Winner: **Enhanced Linear Regression**  
Tree-based models underperformed due to:
- High-dimensional sparsity (after one-hot + polynomials)  
- Weak signal-to-noise ratio  
- Genre dominating feature space  

Saved model: `spotify_popularity_enhanced_linear_regression.pkl`

---

## 7. Regression to Classification

A binary label was created using the training-set median popularity (35):

- Class 0: popularity < 35  
- Class 1: popularity ≥ 35  

Classes were balanced (~50/50), so no resampling was needed.

Precision was prioritized over recall, since predicting a non-popular track as popular is more costly.

---
## 8. Classification Models

Three models were trained:

| Model                   | Accuracy |
|-------------------------|----------|
| Logistic Regression     | ~0.76    |
| Random Forest           | ~0.75    |
| Gradient Boosting       | ~0.72    |

Winner: Logistic Regression  
It achieved the best precision-recall balance and the lowest misclassification bias.

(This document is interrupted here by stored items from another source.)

(* ===== verification/FatBinaryDemo.v ===== *)
(** * OsxFatBinaryDrv: a firmware with one file, witnesses and examples *)

From Stdlib Require Import ZArith Lia.
From stdpp Require Import base list gmap strings.
From S2P Require Import Prelude BootFixes StartImage FatBinary FatBinaryTheorems.

Open Scope Z_scope.

(** The pool, the open files, the file's content, the allocations that still succeed, the
    status of reading, and what LoadImage was called with. *)
Record Disk1 := {
  d1_pool : gset Z; d1_handles : gset Z; d1_file : list Z; d1_allocs : nat; d1_read : EFI_STATUS; d1_loaded : option (list Z * Z); d1_device : Z
}.

Definition d1_set (p h : gset Z) (n : nat) (w : Disk1) : Disk1 := {|
  d1_pool := p; d1_handles := h; d1_file := d1_file w; d1_allocs := n; d1_read := d1_read w; d1_loaded := d1_loaded w; d1_device := d1_device w |}.

Definition d1_alloc (w : Disk1) : option Z * Disk1 :=
  match d1_allocs w with
  | O => (None, w)
  | S n => let p := fresh ({[0]} ∪ d1_pool w) in (Some p, d1_set ({[p]} ∪ d1_pool w) (d1_handles w) n w)
  end.

Definition d1_open (w : Disk1) : EFI_STATUS * Z * Disk1 :=
  let h := fresh (d1_handles w) in (EFI_SUCCESS, h, d1_set (d1_pool w) ({[h]} ∪ d1_handles w) (d1_allocs w) w).

#[global] Instance Disk1_services : LoadServices Disk1 := {
  LocateDevicePath g path w := match g with SimpleFileSystem => (EFI_SUCCESS, path, 7) | LoadFileProtocol => (EFI_NOT_FOUND, path, 0) end;
  HandleProtocol g h w := EFI_SUCCESS;
  OpenVolume h w := d1_open w;
  FileOpen h name w := d1_open w;
  FileClose h w := d1_set (d1_pool w) (d1_handles w ∖ {[h]}) (d1_allocs w) w;
  FileGetInfo h n w := if n <? 80 then (EFI_BUFFER_TOO_SMALL, 80, 0) else (EFI_SUCCESS, 80, Z.of_nat (length (d1_file w)));
  FileRead h n w := (d1_read w, n, d1_file w, w);
  LoadFile h path bp n has w := (EFI_NOT_FOUND, n, [], w);
  DuplicateDevicePath path w := d1_alloc w;
  AllocPool n w := d1_alloc w;
  ReleasePool p w := d1_set (d1_pool w ∖ {[p]}) (d1_handles w) (d1_allocs w) w;
  OrigLoadImage bp par path src n w := (EFI_SUCCESS, 99, {|
    d1_pool := d1_pool w; d1_handles := d1_handles w; d1_file := d1_file w; d1_allocs := d1_allocs w; d1_read := d1_read w;
    d1_loaded := (λ b, (b, n)) <$> src; d1_device := d1_device w |});
  ImageDevice h w := (EFI_SUCCESS, d1_device w);
  SetImageDevice h dev path w := {|
    d1_pool := d1_pool w; d1_handles := d1_handles w; d1_file := d1_file w; d1_allocs := d1_allocs w; d1_read := d1_read w;
    d1_loaded := d1_loaded w; d1_device := dev |}
}.

#[global, program] Instance Disk1_laws : LoadLaws Disk1 := { lw_pool := d1_pool; lw_handles := d1_handles }.
Next Obligation.
  intros n w p w'. simpl. unfold d1_alloc. destruct (d1_allocs w); [done|]. intros [= <- <-].
  pose proof (is_fresh ({[0]} ∪ d1_pool w)) as Hf. split; [|split; [|done]]; set_solver.
Qed.
Next Obligation. intros n w w'. simpl. unfold d1_alloc. destruct (d1_allocs w); by intros [= <-]. Qed.
Next Obligation.
  intros l w p w'. simpl. unfold d1_alloc. destruct (d1_allocs w); [done|]. intros [= <- <-].
  pose proof (is_fresh ({[0]} ∪ d1_pool w)) as Hf. split; [set_solver|done].
Qed.
Next Obligation. done. Qed.
Next Obligation. intros h w st fh w' [= <- <- <-] _. simpl. split; [done|]. split; [apply is_fresh|done]. Qed.
Next Obligation. intros h name w st fh w' [= <- <- <-] _. simpl. split; [done|]. split; [apply is_fresh|done]. Qed.
Next Obligation. done. Qed.
Next Obligation. by intros h n w st k b w' [= <- <- <- <-]. Qed.
Next Obligation. by intros bp par path src n w st h w' [= <- <- <-]. Qed.

Definition disk1 (file : list Z) (allocs : nat) (read : EFI_STATUS) : Disk1 := {|
  d1_pool := {[500]}; d1_handles := ∅; d1_file := file; d1_allocs := allocs; d1_read := read; d1_loaded := None; d1_device := 7 |}.

(** Images for both processors. *)
Definition images : list (Z * Z * list Z) :=
  [(CPU_TYPE_X86, CPU_SUBTYPE_I386_ALL, [1; 2; 3]); (CPU_TYPE_X86_64, CPU_SUBTYPE_I386_ALL, [4; 5; 6; 7])].

Definition file_path : list Node :=
  [{| dp_Type := 4; dp_SubType := 4; dp_PathName := str_bytes "\efi" ++ [0] |}; {| dp_Type := 4; dp_SubType := 4; dp_PathName := str_bytes "a.efi" ++ [0] |}].

Lemma fat_image_loaded_witness :
  (λ r, (r.1, d1_loaded r.2)) <$> OvrLoadImage CPU_TYPE_X86_64 0 false 1 None (Some (4096, fat_binary images)) 100 (disk1 [] 5 EFI_SUCCESS)
    = Some ((EFI_SUCCESS, Some 99), Some ([4; 5; 6; 7], 4)).
Proof.
  rewrite (fat_image_loaded CPU_TYPE_X86_64 0 false 1 None 4096 100 images [4; 5; 6; 7] (disk1 [] 5 EFI_SUCCESS) _ _ _ _ _ ltac:(vm_compute; reflexivity)
    ltac:(repeat constructor; vm_compute; congruence) eq_refl eq_refl eq_refl). reflexivity.
Defined.

Lemma file_load_balanced_witness :
  let w := disk1 (fat_binary images) 9 EFI_SUCCESS in
  ∃ s w', OvrLoadImage CPU_TYPE_X86 3 false 1 (Some file_path) None 0 w = Some ((EFI_SUCCESS, Some 99), w') ∧ d1_loaded w' = Some ([1; 2; 3], 3) ∧
    ∃ w2 w3 w4, lw_handles w4 = lw_handles w ∧ lw_pool w4 = lw_pool w ∪ (lw_pool w3 ∖ lw_pool w2) ∧ fix_device EFI_SUCCESS 99 s w4 = Some (tt, w').
Proof.
  intros w.
  assert (∃ s w1, from_file_system file_path (locals0 3 0) w = Some ((Break, s), w1) ∧ is_Some (SourceBuffer s)) as (s & w1 & Ef & Hs)
    by (eexists _, _; split; [vm_compute; reflexivity|by eexists]).
  assert (∃ w', OvrLoadImage CPU_TYPE_X86 3 false 1 (Some file_path) None 0 w = Some ((EFI_SUCCESS, Some 99), w') ∧ d1_loaded w' = Some ([1; 2; 3], 3)) as (w' & E & Hl)
    by (eexists; split; [vm_compute; reflexivity|reflexivity]).
  exists s, w'. split; [exact E|]. split; [exact Hl|].
  destruct (file_load_balanced _ _ _ _ _ _ s w1 _ _ _ _ Ef Hs E) as (src & k & a & w2 & w3 & w4 & _ & _ & Hh & Hp & Hfix).
  exists w2, w3, w4. split; [exact Hh|]. split; [exact Hp|exact Hfix].
Defined.

(** The buffer at 500 belongs to somebody else. *)
Lemma stack_value_freed_witness :
  500 ∈ lw_pool (disk1 [] 5 EFI_SUCCESS) ∧
  ∃ w', OvrLoadImage CPU_TYPE_X86_64 500 false 1 None (Some (4096, [77; 90; 0; 0])) 4 (disk1 [] 5 EFI_SUCCESS) = Some ((EFI_SUCCESS, Some 99), w') ∧
    500 ∉ lw_pool w'.
Proof.
  split; [vm_compute; reflexivity|].
  assert (∃ w', OvrLoadImage CPU_TYPE_X86_64 500 false 1 None (Some (4096, [77; 90; 0; 0])) 4 (disk1 [] 5 EFI_SUCCESS) = Some ((EFI_SUCCESS, Some 99), w')) as [w' E]
    by (eexists; vm_compute; reflexivity).
  exists w'. split; [exact E|]. exact (stack_value_freed CPU_TYPE_X86_64 500 false 1 None _ 4 _ _ _ w' ltac:(lia) E).
Defined.

Lemma no_image_overrun_witness :
  OvrLoadImage CPU_TYPE_X86_64 0 false 1 None
    (Some (4096, fat_header [{| CpuType := 18; CpuSubtype := 0; Offset := 28; Size := 0; Align := 0 |}])) 28 (disk1 [] 5 EFI_SUCCESS) = None.
Proof.
  apply (no_image_overrun CPU_TYPE_X86_64 0 false 1 None 4096 _ 28); [|vm_compute; reflexivity|reflexivity].
  repeat constructor; vm_compute; congruence.
Defined.

(** A failed read is not noticed: whatever is in the buffer is loaded. *)
Example failed_read_loaded :
  (λ r, (r.1, d1_loaded r.2)) <$> OvrLoadImage CPU_TYPE_X86_64 0 false 1 (Some file_path) None 0 (disk1 [9; 9; 9; 9] 9 EFI_DEVICE_ERROR)
    = Some ((EFI_SUCCESS, Some 99), Some ([9; 9; 9; 9], 4)).
Proof. vm_compute. reflexivity. Qed.

(** Without memory for the part, the buffer with the file stays allocated. *)
Example source_leaked :
  (λ r, (r.1, size (d1_pool r.2))) <$> OvrLoadImage CPU_TYPE_X86_64 0 false 1 (Some file_path) None 0 (disk1 (fat_binary images) 3 EFI_SUCCESS)
    = Some ((EFI_OUT_OF_RESOURCES, None), 2%nat).
Proof. vm_compute. reflexivity. Qed.

(** A node that is not a file name ends the walk with the directory still open. *)
Example handle_leaked :
  (λ r, (r.1, size (d1_handles r.2))) <$>
    OvrLoadImage CPU_TYPE_X86_64 0 false 1 (Some (file_path ++ [{| dp_Type := 4; dp_SubType := 8; dp_PathName := [] |}])) None 0 (disk1 [9; 9; 9; 9] 9 EFI_SUCCESS)
    = Some ((EFI_SUCCESS, Some 99), 1%nat).
Proof. vm_compute. reflexivity. Qed.
Lemma collect_spec l : ∀ mods buf n, Forall info_ok l → (n ≤ length buf)%nat →
  let D := distinct (take n buf) (all_keys l) in
  match collect l mods (buf, n) with
  | Some (mods', (buf', n')) => mods' = foldl (λ m x, Z.lor m (Modifiers x)) mods l ∧ length buf' = length buf ∧ n' = length D ∧ take n' buf' = D ∧ (length D ≤ length buf)%nat
  | None => (length buf < length D)%nat
  end.
Proof.
  induction l as [|x l IH]; intros mods buf n Hok Hn D; subst D.
  { cbn. rewrite length_take. split_and!; [done|done|lia|done|lia]. }
  apply Forall_cons in Hok as [Hx Hok]. cbn [collect]. unfold pressed, all_keys. destruct (Z.leb_spec (NumberOfKeys x) (Z.of_nat (length (Keys x)))); [|unfold info_ok in Hx; lia].
  cbn [mbind option_bind]. fold (keys_of x). cbn [fmap list_fmap concat]. fold (all_keys l). rewrite distinct_app.
  pose proof (add_keys_spec (keys_of x) buf n Hn) as Ha. cbv zeta in Ha. destruct (add_keys (keys_of x) (buf, n)) as [[buf1 n1]|]; cbn [mbind option_bind].
  - destruct Ha as (Hl & Hn1 & Ht & Hle). specialize (IH (Z.lor mods (Modifiers x)) buf1 n1 Hok ltac:(lia)). cbv zeta in IH. rewrite Ht, Hl in IH. cbn [foldl]. exact IH.
  - pose proof (distinct_length (all_keys l) (distinct (take n buf) (keys_of x))). lia.
Qed.

(** The keys that are pressed, each once. *)
Definition pressed_keys (g : APPLE_KEY_MAP_AGGREGATOR) : list Z := distinct [] (all_keys (KeyStrokesInfoList g)).

Lemma read_spec count keys g : KeyStrokesInfoList g ≠ [] → Forall info_ok (KeyStrokesInfoList g) →
  (∀ d, keys = Some d → count ≤ Z.of_nat (length d)) →
  let D := pressed_keys g in
  match ReadKeyState count keys g with
  | None => (length (default [] (KeyBuffer g)) < length D)%nat
  | Some (r, g') =>
      (length D ≤ length (default [] (KeyBuffer g)))%nat ∧ ks_count r = Z.of_nat (length D) ∧ KeyStrokesInfoList g' = KeyStrokesInfoList g ∧
      if count <? Z.of_nat (length D) then ks_status r = EFI_BUFFER_TOO_SMALL ∧ ks_keys r = keys
      else ks_status r = EFI_SUCCESS ∧ ks_flags r = Some (all_modifiers (KeyStrokesInfoList g)) ∧
        ks_keys r = (λ d, D ++ drop (length D) d) <$> keys
  end.
Proof.
  intros Hne Hok Hd. unfold pressed_keys, ReadKeyState. destruct (KeyStrokesInfoList g) as [|x0 l0] eqn:El; [done|].
  set (l := x0 :: l0) in *. set (buf := default [] (KeyBuffer g)).
  pose proof (collect_spec l 0 buf 0 Hok ltac:(lia)) as Hc. cbv zeta in Hc. rewrite take_0 in Hc.
  destruct (collect l 0 (buf, 0%nat)) as [[mods [buf' n]]|]; cbn [mbind option_bind]; [|done]. destruct Hc as (-> & Hl & -> & Ht & Hle).
  set (D := distinct [] (all_keys l)) in *. destruct (Z.ltb_spec count (Z.of_nat (length D))) as [Hlt|Hge]; [done|].
  destruct keys as [d|]; cbn [mbind option_bind fmap option_fmap option_map]; [|done]. specialize (Hd d eq_refl).
  unfold copy_words. destruct (Z.leb_spec (Z.of_nat (length D)) (Z.of_nat (length buf'))); [|lia]. destruct (Z.leb_spec (Z.of_nat (length D)) (Z.of_nat (length d))); [|lia].
  cbn [andb fmap option_fmap option_map mbind option_bind]. rewrite Nat2Z.id, Ht. done.
Qed.

(** What the aggregator reports: the modifiers of all buffers together, and every key
    that is pressed in some buffer once; the caller gets them if its array has room, and
    their number otherwise.  This holds exactly if the aggregator's own array has room for
    the keys; else it writes past its end. *)
Theorem read_key_state count keys g : KeyStrokesInfoList g ≠ [] → Forall info_ok (KeyStrokesInfoList g) →
  (∀ d, keys = Some d → count ≤ Z.of_nat (length d)) →
  ∃ D, NoDup D ∧ (∀ k, k ∈ D ↔ ∃ x, x ∈ KeyStrokesInfoList g ∧ k ∈ keys_of x) ∧
    match ReadKeyState count keys g with
    | None => (length (default [] (KeyBuffer g)) < length D)%nat
    | Some (r, g') =>
        (length D ≤ length (default [] (KeyBuffer g)))%nat ∧ ks_count r = Z.of_nat (length D) ∧ KeyStrokesInfoList g' = KeyStrokesInfoList g ∧
        if count <? Z.of_nat (length D) then ks_status r = EFI_BUFFER_TOO_SMALL ∧ ks_keys r = keys
        else ks_status r = EFI_SUCCESS ∧ ks_flags r = Some (all_modifiers (KeyStrokesInfoList g)) ∧
          ks_keys r = (λ d, D ++ drop (length D) d) <$> keys
    end.
Proof.
  intros Hne Hok Hd. exists (pressed_keys g). split; [by apply distinct_nodup, NoDup_nil_2|]. split; [|by apply read_spec].
  intros k. unfold pressed_keys. rewrite distinct_elem, elem_all_keys. set_solver.
Qed.

(** ** Searching *)

Lemma search_loop_spec n : ∀ ks db st, (n ≤ length ks)%nat →
  ∃ st', search_loop n ks db st = Some st' ∧ (st = EFI_SUCCESS → st' = EFI_SUCCESS) ∧
    (n ≠ 0%nat → st ≠ EFI_SUCCESS → st' = EFI_SUCCESS ↔ ∃ k, ks !! 0%nat = Some k ∧ k ∈ db).
Proof.
  induction n as [|n IH]; intros ks db st Hn; cbn [search_loop]; [by eexists|]. destruct ks as [|k ks]; [simpl in Hn; lia|].
  case_bool_decide as Hk.
  - destruct (IH ks db EFI_SUCCESS) as (st' & E & Hs & _); [simpl in Hn; lia|]. exists st'. split; [done|]. specialize (Hs eq_refl). split; [done|].
    intros _ _. split; [by intros _; exists k|done].
  - exists st. split; [done|]. split; [done|]. intros _ Hst. split; [done|]. intros (k' & [= <-] & Hk'). done.
Qed.

(** The search, when the array of the aggregator has room for the pressed keys. *)
Section Search.
Context (g : APPLE_KEY_MAP_AGGREGATOR) (Hok : Forall info_ok (KeyStrokesInfoList g)).
Context (Hroom : (length (pressed_keys g) ≤ length (default [] (KeyBuffer g)))%nat).

Lemma read_eight junk : length junk = 8%nat →
  ∃ r g', ReadKeyState (Z.of_nat DB_KEYS_NUM) (Some junk) g = Some (r, g') ∧
    if (8 <? length (pressed_keys g))%nat then ks_status r = EFI_BUFFER_TOO_SMALL
    else ks_status r = EFI_SUCCESS ∧
      ks_flags r = Some (all_modifiers (KeyStrokesInfoList g)) ∧ ks_count r = Z.of_nat (length (pressed_keys g)) ∧
      ks_keys r = Some (pressed_keys g ++ drop (length (pressed_keys g)) junk).
Proof.
  intros Hj. destruct (decide (KeyStrokesInfoList g = [])) as [He|Hne].
  { unfold ReadKeyState, pressed_keys. rewrite He. eexists _, g. split; [reflexivity|]. cbn. done. }
  pose proof (read_spec (Z.of_nat DB_KEYS_NUM) (Some junk) g Hne Hok) as Hr. cbv zeta in Hr.
  destruct (ReadKeyState _ _ g) as [[r g']|]; [|specialize (Hr ltac:(intros d [= <-]; unfold DB_KEYS_NUM; lia)); lia].
  destruct Hr as (_ & Hc & _ & Hr); [intros d [= <-]; unfold DB_KEYS_NUM; lia|]. unfold DB_KEYS_NUM in Hr. exists r, g'. split; [done|].
  destruct (Z.ltb_spec (Z.of_nat 8) (Z.of_nat (length (pressed_keys g)))), (Nat.ltb_spec 8 (length (pressed_keys g))); try lia; [by destruct Hr|].
  by destruct Hr as (H1 & H2 & H3).
Qed.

Saved model: `spotify_popularity_logistic_regression_classifier.pkl`

### **Full Evaluation**

![image](https://cdn-uploads.huggingface.co/production/uploads/691201ec1b511b23f0c29e8b/tVcYnJul6_zp1GIY8S8Bl.png)

![image](https://cdn-uploads.huggingface.co/production/uploads/691201ec1b511b23f0c29e8b/HDgdidPPTISme1hMCnZkH.png)

![image](https://cdn-uploads.huggingface.co/production/uploads/691201ec1b511b23f0c29e8b/PdAIUlRsBfw-z8N7g8UyK.png)

**Logistic Regression** shows the best balance between precision and recall across both classes.

---

## 9. How to Reproduce

Install dependencies:
```bash
pip install -r requirements.txt
```

Run the notebook:
```
Spotify_Popularity_Classification,_Regression,_Clustering_Assignment_2.ipynb
```

The preprocessing pipeline includes:
- Standard scaling  
- Polynomial feature generation  
- One-hot encoding of genres  
- K-Means clustering (k=5)

These steps must be applied before loading any saved model.

---
## 10. Repository Structure

```
project/
│── README.md
│── Leelu_Spotify_Popularity_Assignment_2.ipynb
│── spotify_popularity_enhanced_linear_regression.pkl
│── spotify_popularity_logistic_regression_classifier.pkl
```

---
## 11. Final Summary

This project builds a complete machine learning pipeline for predicting Spotify track popularity.  
Through EDA, feature engineering, regression, and classification, the project demonstrates:

- Popularity is difficult to predict linearly  
- Feature engineering improves model performance  
- Enhanced Linear Regression is best for regression  
- Logistic Regression is best for binary popularity classification  

All final models require the full preprocessing pipeline to reproduce predictions.